Grounding her may lead to her running away.

This is very difficult as she's only 12 and is incredibly vulnerable because she thinks she is capable of adult behaviour and vapes and alcohol whilst are wrong, there is the very real concern that sexual activity and drugs will be her next step.

waterdusky · 05/01/2024 22:14

If she's not getting money from you, I'd be more worried about something nefarious going on, especially with her saying she won't give up. Access to alcohol, vapes, food, new clothes etc are easy buy-ins for the friendzone stage when dealers are recruiting young people in county lines. It might be just be a young person hanging out with the wrong crowd, but I would have her under lock and key for the time being and I wouldn't even be trusting the parents of the two kids she is having sleepovers with.

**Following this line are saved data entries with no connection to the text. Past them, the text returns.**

Lemma demo_io_free : ¬ no_free demo_io_world 0.
Proof. intros Hno. discriminate (Hno 0%nat (demo_cmd 0) eq_refl). Qed.

Lemma transfer_in_one_chunk_witness :
  ∃ wr sge w', @posted_as kernel_ok demo_io_world 0 (demo_io_rq 8 4096 1) wr sge w' ∧
    sge_length sge = 4096.
Proof.
  destruct (@transfer_in_one_chunk kernel_ok demo_io_world 0 (demo_io_rq 8 4096 1) 512
    [demo_chunk; zero_chunk] demo_chunk 32 demo_io_ok demo_io_queue eq_refl demo_io_free)
    as (wr & sge & w' & Hp & _ & _ & Hl & _).
  - repeat split; vm_compute; congruence.
  - vm_compute. congruence.
  - reflexivity.
  - reflexivity.
  - reflexivity.
  - vm_compute. congruence.
  - vm_compute. congruence.
  - exists wr, sge, w'. split; [exact Hp|exact Hl].
Defined.

(** A request of 16 KB in one physical segment that starts two pages before
    the chunk's end is cut; one of 8 KB in two segments that starts one page
    before it is refused. *)
Lemma transfer_crossing_witness :
  @transfer_requet_to_rdma_message kernel_ok 0 (demo_io_rq 2097144 8192 2) demo_io_world =
    Ret (-1) demo_io_world ∧
  ∃ wr sge w', @posted_as kernel_ok demo_io_world 0 (demo_io_rq 2097136 16384 1) wr sge w' ∧
    sge_length sge < 16384.
Proof.
  split.
  - apply (@transfer_crossing kernel_ok demo_io_world 0 (demo_io_rq 2097144 8192 2) 512
      [demo_chunk; zero_chunk] demo_chunk 32 demo_io_ok demo_io_queue eq_refl demo_io_free).
    + repeat split; vm_compute; congruence.
    + intros H. vm_compute in H. congruence.
    + reflexivity.
    + reflexivity.
    + reflexivity.
    + intros H. vm_compute in H. congruence.
  - destruct (@transfer_crossing kernel_ok demo_io_world 0 (demo_io_rq 2097136 16384 1) 512
      [demo_chunk; zero_chunk] demo_chunk 32 demo_io_ok demo_io_queue eq_refl demo_io_free)
      as [_ H].
    + repeat split; vm_compute; congruence.
    + intros H. vm_compute in H. congruence.
    + reflexivity.
    + reflexivity.
    + reflexivity.
    + destruct H as (wr & sge & w' & Hp & _ & Hl); [vm_compute; reflexivity|].
      exists wr, sge, w'. split; [exact Hp|exact Hl].
Defined.
(** C2. The connection's structures are given back at most once, as long as no
    other context runs between a test of [freed] and the increment that follows
    it: in every state reached that way, through any number of DISCONNECTED
    events, failed completions and unload requests, with any other interleaving,
    the connection, the queue pair, the completion queue and the protection
    domain have each been destroyed at most once.  The test and the increment
    are under no lock, and with another context between them the promise is
    broken: a state is reachable in which the handler of a DISCONNECTED event
    and the unloading thread have both destroyed all four. *)
Theorem structures_freed_once :
  (∀ (K : kernel) u st r, calm_reachable u st → (destroyed r st.1 <= 1)%nat) ∧
  (∃ st, @reachable kernel_ok 0 st ∧ ∀ r, destroyed r st.1 = 2%nat).
Proof.
  split.
  - intros K u st r (st0 & Hl & Hr). assert (balanced r st) as (ns & _ & Hsum).
    + revert st Hr. apply (rtc_ind_r (balanced r)); [by eapply balanced_loaded|].
      intros y z _ Hs Hb. by eapply balanced_step.
    + unfold potential in Hsum. lia.
  - pose proof race_end_result as Hr. destruct race_end as [st|] eqn:E; [|discriminate Hr].
    exists st. split; [by apply race_reachable|]. cbn in Hr. injection Hr as _ H1 H2 H3 H4. by intros [].
Qed.

(** ** Witnesses *)

Lemma chunk_table_invariant_witness : ∃ st, demo_end = Some st ∧ client_inv st.1.
Proof.
  destruct demo_end as [st|] eqn:E; [|vm_compute in E; discriminate E].
  exists st. split; [reflexivity|].
  exact (@chunk_table_invariant kernel_ok 0 st (demo_reachable st E)).
Defined.

Lemma structures_freed_once_witness : ∃ st, demo_end = Some st ∧ (destroyed Qp st.1 <= 1)%nat.
Proof.
  destruct demo_end as [st|] eqn:E; [|vm_compute in E; discriminate E].
  exists st. split; [reflexivity|].
  exact (proj1 structures_freed_once kernel_ok 0 st Qp (demo_calm st E)).
Defined.
(* ===== verification/ClientQueues.v ===== *)
(** * The RDMA commands in every reachable state of the client

    [CmdQueue] and [OneSided] prove the queues correct one operation at a time,
    from a state in which they are in order.  This file shows that [System]
    never leaves such states ([client_queues]): through every interleaving of
    the loading and unloading threads, requests, completions and connection
    events, and whatever the kernel answers, there is no queue yet, or one for
    each core, with all of its commands, each naming itself in [wr_id] and
    taken exactly while it holds a request; and every work request that has
    been posted names the command it was posted with. *)

From S2P Require Import Prelude BitOps OctTypes Kernel Names ChunkList CmdQueue OneSided BlockIO BlockDev.
From S2P Require Import Session Connect System.

(** ** The invariant *)

Section Inv.
Context {K : kernel}.

(** The number of queues. *)
Definition cores : Z := u32 k_num_online_cpus.

(** A command is taken exactly while it holds a request. *)
Definition taken_ok (c : rmem_rdma_command) : Prop :=
  free_state c = 1 ∧ io_rq c = None ∨ free_state c = 0 ∧ is_Some (io_rq c).

Definition cmd_good (qi ci : Z) (c : rmem_rdma_command) : Prop := cmd_shape qi ci c ∧ taken_ok c.

Definition queue_good (qi : Z) (q : rmem_rdma_queue) : Prop :=
  queue_ok qi q ∧ rdma_queue_depth q = RMEM_QUEUE_DEPTH ∧
  ∀ b cl i c, rmem_rdma_cmd_list q = Some (b, cl) → cl !! i = Some c → cmd_good qi (Z.of_nat i) c.

Definition table_good (p : cptr (list rmem_rdma_queue)) : Prop :=
  ∀ a ql, p = Some (a, ql) → length ql = Z.to_nat cores ∧ ∀ i q, ql !! i = Some q → queue_good (Z.of_nat i) q.

(** A work request that was posted names a command of the table, asks for a
    completion and carries the command's own segment. *)
Definition post_good (c : kcall) : Prop :=
  match c with
  | K_ib_post_send_rdma wr _ =>
      wr_signaled wr = true ∧ wr_sg_own wr = true ∧ wr_num_sge wr = 1 ∧
      ∃ qi ci, wr_id wr = Some (qi, ci) ∧ 0 <= qi < cores ∧ 0 <= ci < RMEM_QUEUE_DEPTH
  | _ => True
  end.

Definition client_queues (w : world) : Prop :=
  w_online_cores w = k_num_online_cpus ∧ table_good (queues w) ∧ Forall post_good (w_trace w).

Definition qkeeps (w w' : world) : Prop := client_queues w → client_queues w'.

#[export] Instance qkeeps_preorder : PreOrder qkeeps.
Proof. split; [by intros w Hw|]. intros w1 w2 w3 H1 H2 H. auto. Qed.

Lemma qkeeps_modify f : (∀ w, qkeeps w (f w)) → pres qkeeps (modify f).
Proof. intros Hf w a w' [= _ <-]. apply Hf. Qed.

Lemma queues_snoc c w : post_good c → qkeeps w (w <| w_trace ::= (.++ [c]) |>).
Proof.
  intros Hc (H1 & H2 & H3). split; [exact H1|]. split; [exact H2|]. apply Forall_app. split; [exact H3|]. by repeat constructor.
Qed.

Lemma qkeeps_call c : post_good c → pres qkeeps (call c).
Proof. intros Hc w a w' [= _ <-]. by apply queues_snoc. Qed.
Lemma qkeeps_call_int c : post_good c → pres qkeeps (call_int c).
Proof. intros Hc w a w' [= _ <-]. by apply queues_snoc. Qed.
Lemma qkeeps_call_ptr c : post_good c → pres qkeeps (call_ptr c).
Proof. intros Hc w a w' [= _ <-]. by apply queues_snoc. Qed.

(** *** Looking into the table *)

Lemma get_queue_inv w qi q w' : get_queue qi w = Ret q w' →
  w' = w ∧ ∃ a ql, queues w = Some (a, ql) ∧ arr_get ql qi = Some q.
Proof.
  intros H. unfold get_queue in H. mrun. split; [done|]. eexists _, _. split; [|eassumption].
  unfold queues. by rewrite <- surjective_pairing.
Qed.



Lemma table_queues_ok w : table_good (queues w) → (∃ a ql, queues w = Some (a, ql)) → queues_ok w.
Proof. intros Ht (a & ql & Hp). exists a, ql. split; [done|]. intros i q Hq. by apply (Ht a ql Hp). Qed.

(** A command of the table: where it is and what it looks like. *)
Lemma queue_table_lookup w qi ci c : table_good (queues w) → lookup_cmd (queues w) qi ci = Some c →
  0 <= qi < cores ∧ 0 <= ci < RMEM_QUEUE_DEPTH ∧ cmd_good qi ci c.
Proof.
  intros Ht (a & ql & q & b & cl & Hp & Hq & Hl & Hc)%lookup_cmd_Some. destruct (Ht _ _ Hp) as [Hn Hall].
  pose proof (arr_get_Some _ _ _ Hq) as Hqi. pose proof (arr_get_Some _ _ _ Hc) as Hci.
  rewrite <- (Z2Nat.id qi), arr_get_lookup in Hq by lia. rewrite <- (Z2Nat.id ci), arr_get_lookup in Hc by lia.
  destruct (Hall _ _ Hq) as (((_ & b' & cl' & Hl' & Hlen) & _) & Hd & Hgood).
  rewrite Hl in Hl'. injection Hl' as <- <-.
  assert (0 <= cores) by apply u32_range.
  split; [lia|]. split; [rewrite <- Hd; lia|]. specialize (Hgood _ _ _ _ Hl Hc).
  rewrite !Z2Nat.id in Hgood by lia. exact Hgood.
Qed.

(** A change of one command that keeps what is known of it. *)
Lemma table_alter qi ci f w : table_good (queues w) → 0 <= qi → 0 <= ci →
  (∀ c, cmd_good qi ci c → cmd_good qi ci (f c)) → table_good (queues (alter_w qi ci f w)).
Proof.
  intros Ht Hqi Hci Hf. change (queues (alter_w qi ci f w)) with (alter_cmd qi ci f (queues w)).
  intros a ql' Hp. unfold alter_cmd in Hp. apply fmap_Some in Hp as ([a0 ql] & Hp & [= -> ->]).
  destruct (Ht _ _ Hp) as [Hn Hall]. split; [by rewrite length_alter|].
  intros i q Hi. destruct (decide (Z.to_nat qi = i)) as [<-|Hne].
  2:{ rewrite list_lookup_alter_ne in Hi by done. by apply Hall. }
  rewrite list_lookup_alter_eq in Hi. apply fmap_Some in Hi as (q0 & Hq0 & ->).
  destruct (Hall _ _ Hq0) as (((Hd & b & cl & Hl & Hlen) & Hs & Hsh) & Hdep & Hgood). rewrite Z2Nat.id in * by lia.
  destruct q0 as [p d cp ix s]. cbn in *. subst p.
  assert (∀ j c, alter f (Z.to_nat ci) cl !! j = Some c → cmd_good qi (Z.of_nat j) c) as Hcl.
  { intros j c Hj. destruct (decide (Z.to_nat ci = j)) as [<-|Hne].
    - rewrite list_lookup_alter_eq in Hj. apply fmap_Some in Hj as (c0 & Hc0 & ->).
      rewrite Z2Nat.id by lia. apply Hf. rewrite <- (Z2Nat.id ci) by lia. by eapply Hgood.
    - rewrite list_lookup_alter_ne in Hj by done. by eapply Hgood. }
  split; [|split; [done|]].
  - split; [split; [done|]; eexists _, _; split; [reflexivity|]; by rewrite length_alter|]. split; [done|].
    intros b' cl' j c [= <- <-] Hj. by apply Hcl.
  - intros b' cl' j c [= <- <-] Hj. by apply Hcl.
Qed.

End Inv.

#[export] Hint Resolve qkeeps_call qkeeps_call_int qkeeps_call_ptr : pres.
#[export] Hint Extern 1 (post_good _) => exact I : pres.
#[export] Hint Extern 2 (pres qkeeps (set_sess _)) => apply qkeeps_modify; intros ? ?; assumption : pres.
#[export] Hint Extern 2 (pres qkeeps (set_dev _)) => apply qkeeps_modify; intros ? ?; assumption : pres.
#[export] Hint Extern 2 (pres qkeeps (modify _)) => apply qkeeps_modify; intros ? ?; assumption : pres.

(** ** Taking and giving back *)

Section Commands.
Context {K : kernel}.

Lemma post_rdma_inv w op rq qi chunk off len r w' :
  table_good (queues w) → post_rdma op rq qi chunk off len w = Ret r w' →
  w' = w ∨ ∃ k c, first_free_at w qi k c ∧ cmd_shape qi (Z.of_nat k) c ∧
    w' = add_trace (post_call (prepared op rq chunk off len c)) (alter_w qi (Z.of_nat k) (prepared op rq chunk off len) w).
Proof.
  intros Ht H. destruct (decide (chunk_state chunk = MAPPED)) as [Hm|Hm].
  2: { left. unfold post_rdma in H. rewrite bool_decide_true in H by done. by injection H. }
  right. assert (∃ q, get_queue qi w = Ret q w) as [q Hq].
  { unfold post_rdma in H. rewrite bool_decide_false in H by tauto. apply M_bind_Ret in H as (ci & w1 & Hg & _).
    unfold get_a_free_rdma_cmd_from_rdma_q in Hg. apply M_bind_Ret in Hg as (q & w2 & Hq & _).
    pose proof Hq as [-> _]%get_queue_inv. by exists q. }
  apply get_queue_inv in Hq as (_ & a & ql & Hp & Hq).
  assert (queues_ok w) as Hok by (apply table_queues_ok; [done|by eexists _, _]).
  destruct (get_free_cases w qi a ql q Hok Hp Hq) as [(k & c & Hf & Hsh & Hg)|[_ Hg]].
  2: { unfold post_rdma in H. rewrite bool_decide_false, (M_bind_oops _ _ _ _ Hg) in H by tauto. done. }
  exists k, c. split; [done|]. split; [done|]. destruct (qp (w_sess w)) as [|aq|e] eqn:Hqp.
  2: { rewrite (post_rdma_run w op rq qi chunk off len k c aq Hf Hsh Hg Hqp Hm) in H. by injection H. }
  all: exfalso; unfold post_rdma in H; rewrite bool_decide_false in H by tauto; rewrite (M_bind_step _ _ _ _ _ Hg) in H;
    destruct Hf as (Hc & _ & _); rewrite !(upd_cmd_step _ _ _ _ _ _ _ Hc), (get_cmd_step _ _ _ _ _ _ Hc) in H;
    cbn -[mbind] in H; destruct Hsh as (_ & _ & Hown & _); rewrite Hown, (upd_cmd_step _ _ _ _ _ _ _ Hc) in H;
    apply M_bind_Ret in H as (x & v & Hd & _); apply M_bind_Ret in Hd as (p & v' & [= <- <-] & Hd);
    lazymatch type of Hd with deref _ ?u = _ => change (deref (qp (w_sess w)) u = Ret x v) in Hd end;
    rewrite Hqp in Hd; discriminate Hd.
Qed.

Lemma qkeeps_post op rq qi chunk off len : pres qkeeps (post_rdma op rq qi chunk off len).
Proof.
  intros w r w' H (Hn & Ht & Hp). destruct (post_rdma_inv _ _ _ _ _ _ _ _ _ Ht H) as [->|(k & c & Hf & Hsh & ->)]; [done|].
  destruct Hf as (Hc & _ & _). destruct (queue_table_lookup _ _ _ _ Ht Hc) as (Hqi & Hci & _).
  apply queues_snoc.
  - destruct Hsh as (H1 & H2 & H3 & H4 & _). cbn. rewrite H1, H2, H3, H4. split_and!; [done..|]. by exists qi, (Z.of_nat k).
  - split; [exact Hn|]. split; [|exact Hp]. apply table_alter; [done|lia|lia|]. intros d [Hd _]. split; [done|].
    right. split; [done|]. by eexists.
Qed.



Lemma qkeeps_get_queue qi : pres qkeeps (get_queue qi).
Proof. unfold get_queue. pres_go. Qed.
Lemma qkeeps_get_chunk i : pres qkeeps (get_chunk i).
Proof. unfold get_chunk. pres_go. Qed.
Hint Resolve qkeeps_post qkeeps_get_queue qkeeps_get_chunk : pres.


End Commands.

(** ** Initialisation *)

Section Init.
Context {K : kernel}.





(** Initialisation posts nothing and leaves the number of cores. *)
Definition quiet (w w' : world) : Prop :=
  w_online_cores w = w_online_cores w' ∧ (Forall post_good (w_trace w) → Forall post_good (w_trace w')).
#[local] Instance quiet_preorder : PreOrder quiet.
Proof. split; [by intros w|]. intros w1 w2 w3 [H1 H2] [H3 H4]. split; [congruence|auto]. Qed.



End Init.

(** ** Messages, events and the life of the module *)

Section Life.
Context {K : kernel}.

Lemma qkeeps_kzalloc {A} n (x : A) : pres qkeeps (kzalloc n x).
Proof. unfold kzalloc. pres_go. Qed.
Lemma qkeeps_name s : pres qkeeps (name_buffer s).
Proof. unfold name_buffer, strcpy. pres_go. Qed.
Hint Resolve qkeeps_kzalloc qkeeps_name : pres.









End Life.

(** ** Witness *)




(** Calls of the daemon. *)
Inductive scall :=
| V_posix_memalign (alignment size : Z)
| V_free (a : option Z)
| V_ibv_reg_mr (a : option Z) (size : Z)
| V_ibv_dereg_mr (m : option ibv_mr)
| V_reg_message_mr
| V_dereg_message_mr
| V_ibv_post_send (conn : nat) (m : message)
| V_ibv_post_recv (conn : nat)
| V_ibv_alloc_pd
| V_ibv_create_comp_channel
| V_ibv_create_cq
| V_ibv_req_notify_cq
| V_pthread_create
| V_rdma_create_qp (a : ibv_qp_init_attr)
| V_rdma_accept (p : rdma_conn_param)
| V_rdma_destroy_qp
| V_rdma_destroy_id
| V_ibv_get_cq_event
| V_ibv_ack_cq_events
| V_rdma_create_event_channel
| V_rdma_create_id
| V_rdma_bind_addr
| V_rdma_listen (backlog : Z)
| V_rdma_ack_cm_event
| V_rdma_destroy_event_channel
| V_meminfo.

(** The global state: the [session], the connections allocated so far (an
    entry is [None] once freed), the shared context and the calls made. *)
Record server := mkServer {
  rdma_remote : rdma_remote_mem;
  conns : list (option nat);
  conns_state : list conn_state;
  conn_num : Z;
  conn_heap : list (option connection);
  s_ctx : option Z;        (* the verbs context *)
  running : Z;
  s_trace : list scall
}.
#[export] Instance server_eta : Eta server :=
  λ r, mkServer (rdma_remote r) (conns r) (conns_state r) (conn_num r) (conn_heap r) (s_ctx r)
    (running r) (s_trace r).

Class verbs := mkVerbs {
  v_int : list scall → scall → Z;                  (* integer results *)
  v_ptr : list scall → scall → option Z;           (* pointers, None is NULL *)
  v_mr : list scall → scall → option ibv_mr;       (* ibv_reg_mr *)
  v_meminfo : list scall → list Z;                 (* the bytes of the MemFree line *)
  v_garbage : connection                           (* contents of malloc'ed memory *)
}.

(** ** The monad *)

Inductive sres (A : Type) :=
| SRet (a : A) (s : server)
| Exit                      (* die *)
| SFault (f : fault).
Arguments SRet {A} a s.
Arguments Exit {A}.
Arguments SFault {A} f.

Definition S (A : Type) : Type := server → sres A.

#[export] Instance S_ret : MRet S := λ A a s, SRet a s.
#[export] Instance S_bind : MBind S := λ A B k m s,
  match m s with
  | SRet a s' => k a s'
  | Exit => Exit
  | SFault f => SFault f
  end.

Section Primitives.
Context {V : verbs}.

Definition sget {A} (f : server → A) : S A := λ s, SRet (f s) s.
Definition smod (f : server → server) : S unit := λ s, SRet tt (f s).
Definition die {A} : S A := λ _, Exit.
Definition sfault {A} (f : fault) : S A := λ _, SFault f.
Definition set_remote (f : rdma_remote_mem → rdma_remote_mem) : S unit :=
  smod (λ s, s <| rdma_remote ::= f |>).
Definition remote {A} (f : rdma_remote_mem → A) : S A := sget (λ s, f (rdma_remote s)).

Definition vcall (c : scall) : S unit := smod (λ s, s <| s_trace ::= (.++ [c]) |>).
Definition vcall_int (c : scall) : S Z := λ s, SRet (v_int (s_trace s) c) (s <| s_trace ::= (.++ [c]) |>).
Definition vcall_ptr (c : scall) : S (option Z) := λ s,
  SRet (v_ptr (s_trace s) c) (s <| s_trace ::= (.++ [c]) |>).
Definition vcall_mr (c : scall) : S (option ibv_mr) := λ s,
  SRet (v_mr (s_trace s) c) (s <| s_trace ::= (.++ [c]) |>).

(** [TEST_NZ(call)] and [TEST_Z(p = call)]. *)
Definition test_nz (c : scall) : S unit := r ← vcall_int c; if r =? 0 then mret tt else die.
Definition test_z (c : scall) : S Z := r ← vcall_ptr c; match r with Some a => mret a | None => die end.

(** Array accesses; a failure is a fault. *)
Definition sbounds {A} (p : option A) : S A :=
  match p with Some a => mret a | None => sfault OutOfBounds end.

(** The connection a pointer refers to; a freed one is a fault. *)
Definition get_conn (p : nat) : S connection :=
  h ← sget conn_heap;
  match h !! p with Some (Some c) => mret c | _ => sfault BadPtr end.
Definition upd_conn (p : nat) (f : connection → connection) : S unit :=
  c ← get_conn p; smod (λ s, s <| conn_heap ::= <[p := Some (f c)]> |>).
(* ===== verification/Evict.v ===== *)
(** * Eviction and expansion

    [evict_mem], [free_mem] and [send_stop] of the server's [rdma-common.c]:
    when the machine runs short of memory the server takes chunks back,
    first those no client uses, then the least active ones of its clients.

    The thread that runs this code waits on semaphores for the thread that
    handles completions.  A wait takes as argument the messages that arrive
    meanwhile: they are handled ([deliver]) before the semaphore is looked
    at, and a semaphore that is still zero then is a wait without end
    ([Spin]). *)

From Stdlib Require Import Sorted Floats.SpecFloat.
From S2P Require Import Prelude BitOps OctTypes Kernel Server.

(** A message that arrives on a connection. *)
Record arrival := mkArrival { a_conn : nat; a_msg : message }.

(** [struct chunk_activity]. *)
Record chunk_activity := mkActivity { activity : Z; chunk_index : Z }.

Section Ops.
Context {V : verbs}.

Fixpoint deliver (l : list arrival) : S unit :=
  match l with
  | [] => mret tt
  | a :: l =>
      upd_conn (a_conn a) (λ c, c <| recv_msg := a_msg a |>);;
      handle_cqe true true (a_conn a);;
      deliver l
  end.

Definition sem_wait_evict (p : nat) (l : list arrival) : S unit :=
  deliver l;;
  c ← get_conn p;
  if 0 <? evict_sem c then upd_conn p (λ c, c <| evict_sem ::= λ n, n - 1 |>) else sfault Spin.

Definition sem_wait_stop (p : nat) (l : list arrival) : S unit :=
  deliver l;;
  c ← get_conn p;
  if 0 <? stop_sem c then upd_conn p (λ c, c <| stop_sem ::= λ n, n - 1 |>) else sfault Spin.

Definition send_stop (p : nat) (n : Z) (l : list arrival) : S unit :=
  set_send p (λ m, m <| msg_type := message_type_code STOP |>);;
  set_send p (λ m, m <| msg_size_gb := n |>);;
  send_message p;;
  if negb (n =? 0) then sem_wait_stop p l else mret tt.

(** ** Chunks no client uses *)

(** Frees chunk [i]; the number freed before is [freed_g], and [true] says that
    [evict_g] has been reached. *)
Definition free_unmapped (i evict_g freed_g : Z) : S (bool * Z) :=
  rl ← remote region_list;
  reg ← sbounds (arr_get rl i);
  vcall (V_free reg);;
  mm ← remote malloc_map;
  mm ← sbounds (arr_set mm i CHUNK_EMPTY);
  set_remote (λ r, r <| malloc_map := mm |>);;
  mret (freed_g + 1 =? evict_g, freed_g + 1).

(** Frees chunk [i] if it is allocated and not handed out. *)
Definition evict_unmapped_chunk (i evict_g freed_g : Z) : S (bool * Z) :=
  ok ← chunk_available i;
  if ok : bool then free_unmapped i evict_g freed_g else mret (false, freed_g).

Fixpoint evict_unmapped_loop (n : nat) (i evict_g freed_g : Z) : S (bool * Z) :=
  match n with
  | O => mret (false, freed_g)
  | Datatypes.S n =>
      r ← evict_unmapped_chunk i evict_g freed_g;
      if (r.1 : bool) then mret r else evict_unmapped_loop n (i + 1) evict_g r.2
  end.

(** After the loop; the result is the number of gigabytes that are left to be
    taken from clients, [None] when the function returns here. *)
Definition unmapped_freed (evict_g : Z) (r : bool * Z) : S (option Z) :=
  if (r.1 : bool) then
    set_remote (λ m, m <| size_gb ::= λ n, i32 (n - evict_g) |>);; mret None
  else
    set_remote (λ m, m <| size_gb ::= λ n, i32 (n - r.2) |>);; mret (Some (evict_g - r.2)).

Definition evict_unmapped (evict_g : Z) : S (option Z) :=
  r ← evict_unmapped_loop (Z.to_nat MAX_FREE_MEM_GB) 0 evict_g 0; unmapped_freed evict_g r.

(** ** The clients to ask *)

(** The connection in slot [i]; NULL is a fault. *)
Definition slot_conn (i : Z) : S nat :=
  cs ← sget conns;
  o ← sbounds (arr_get cs i);
  match o with Some p => mret p | None => sfault NullDeref end.

(** All mapped connections; their [mapped_chunk_size] is read for a message. *)
Definition ask_mapped (send_list : list Z) : S (list Z) :=
  st ← sget conns_state;
  let ask := fix ask (n : nat) (i : Z) (sl : list Z) : S (list Z) :=
    match n with
    | O => mret sl
    | Datatypes.S n =>
        c ← sbounds (arr_get st i);
        if bool_decide (c = CONN_MAPPED) then
          sl ← sbounds (arr_set sl i 1);
          p ← slot_conn i;
          _ ← get_conn p;
          ask n (i + 1) sl
        else ask n (i + 1) sl
    end in
  ask (Z.to_nat MAX_CLIENT) 0 send_list.

(** The search for a selectable chunk from [r] on, around the array; without
    one the loop does not end. *)
Fixpoint probe (fuel : nat) (sel : list Z) (r : Z) : S Z :=
  match fuel with
  | O => sfault Spin
  | Datatypes.S fuel =>
      x ← sbounds (arr_get sel r);
      if negb (x =? 0) then probe fuel sel ((r + 1) mod MAX_FREE_MEM_GB) else mret r
  end.

(** [n] chunks at random, [rnd i] being the [i]-th result of [rand] from now;
    their connections are marked in [send_list]. *)
Fixpoint ask_random (n : nat) (rnd : nat → Z) (sel send_list : list Z) : S (list Z) :=
  match n with
  | O => mret send_list
  | Datatypes.S n =>
      r ← probe (Z.to_nat MAX_FREE_MEM_GB) sel (rnd 0%nat mod MAX_FREE_MEM_GB);
      sel ← sbounds (arr_set sel r 1);
      cm ← remote conn_map;
      c ← sbounds (arr_get cm r);
      sl ← sbounds (arr_set send_list c 1);
      ask_random n (λ i, rnd (Datatypes.S i)) sel sl
  end.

ElonsPsychic · 05/01/2024 22:19

.....oops .posted in the wrong place!

myfavouritemutant · 05/01/2024 22:52

Blakeywakey · 05/01/2024 22:08

You can’t hear my tone? So not sure how you can say that

Sorry, it was just the way it was mentioned casually down the thread, rather than as part of the op - it didn’t come across that you saw it as part of the problem. I didn’t mean to criticize though. I really do feel for you tackling this. There’s lots of good advice on this thread and I really hope it helps - good luck.

Blakeywakey · 05/01/2024 22:59

myfavouritemutant · 05/01/2024 22:52

Sorry, it was just the way it was mentioned casually down the thread, rather than as part of the op - it didn’t come across that you saw it as part of the problem. I didn’t mean to criticize though. I really do feel for you tackling this. There’s lots of good advice on this thread and I really hope it helps - good luck.

It wasn’t at the fire front of my mind when I posted it , I doubt anyone can think of everything relevant in one go
it wasn’t mentioned casually at all I revered along the way an incident where she called me saying someone had snuck alcohol to her friends after school! Highly unexpected

OP posts:
Universalsnail · 05/01/2024 23:05

At 12 if my kid was vaping and telling me they weren't going to stop then for the foreseeable they wouldn't be going anywhere with out me except school. Can't be trusted to be safe, can't be trusted to go out alone. Natural consequence.

I would think differently if she was older and would focus far more on harm reduction

But at 12 she's a child and this is dangerous and so if I can't trust her to be unsupervised she would not he out without me supervising.

Almondmum · 05/01/2024 23:05

Why are you offering your 12 year old Bailey's?!

MysticalMegx · 05/01/2024 23:06

Some vapes are from a year ago, so when she was 11..
I can totally understand why the vapes are so appealing with the fancy colors and fancy smells and it's all a fashion thing. Iv never been interested in smoking but I can see why kids would be tempted to vape, seems less harmless and it's more appealing. Grounding won't do anything if it's not a new thing, show her the risks involved with vaping

Fairylightfurore · 05/01/2024 23:24

Sorry but at 12 she wouldn't be seeing the mates again, school would be getting informed and I would be working with them to try and get her off the vapes. She's a child. Telling you she knows and excepts the risks and wants to carry on because her mates do it isn't good enough.

StSwithinsDay · 05/01/2024 23:26

school would be getting informed and I would be working with them to try and get her off the vapes.

What do you think the school can do that her mother can't? Do schools have time to get children off vapes?

Thisisnotmyid · 05/01/2024 23:34

Her social life would be over right now and I’m very lenient but I see day to day some of the damage vaping is starting to do to young people and it’s going to be scary. It took years for the real effects of smoking to come to light and vaping will be worse imo.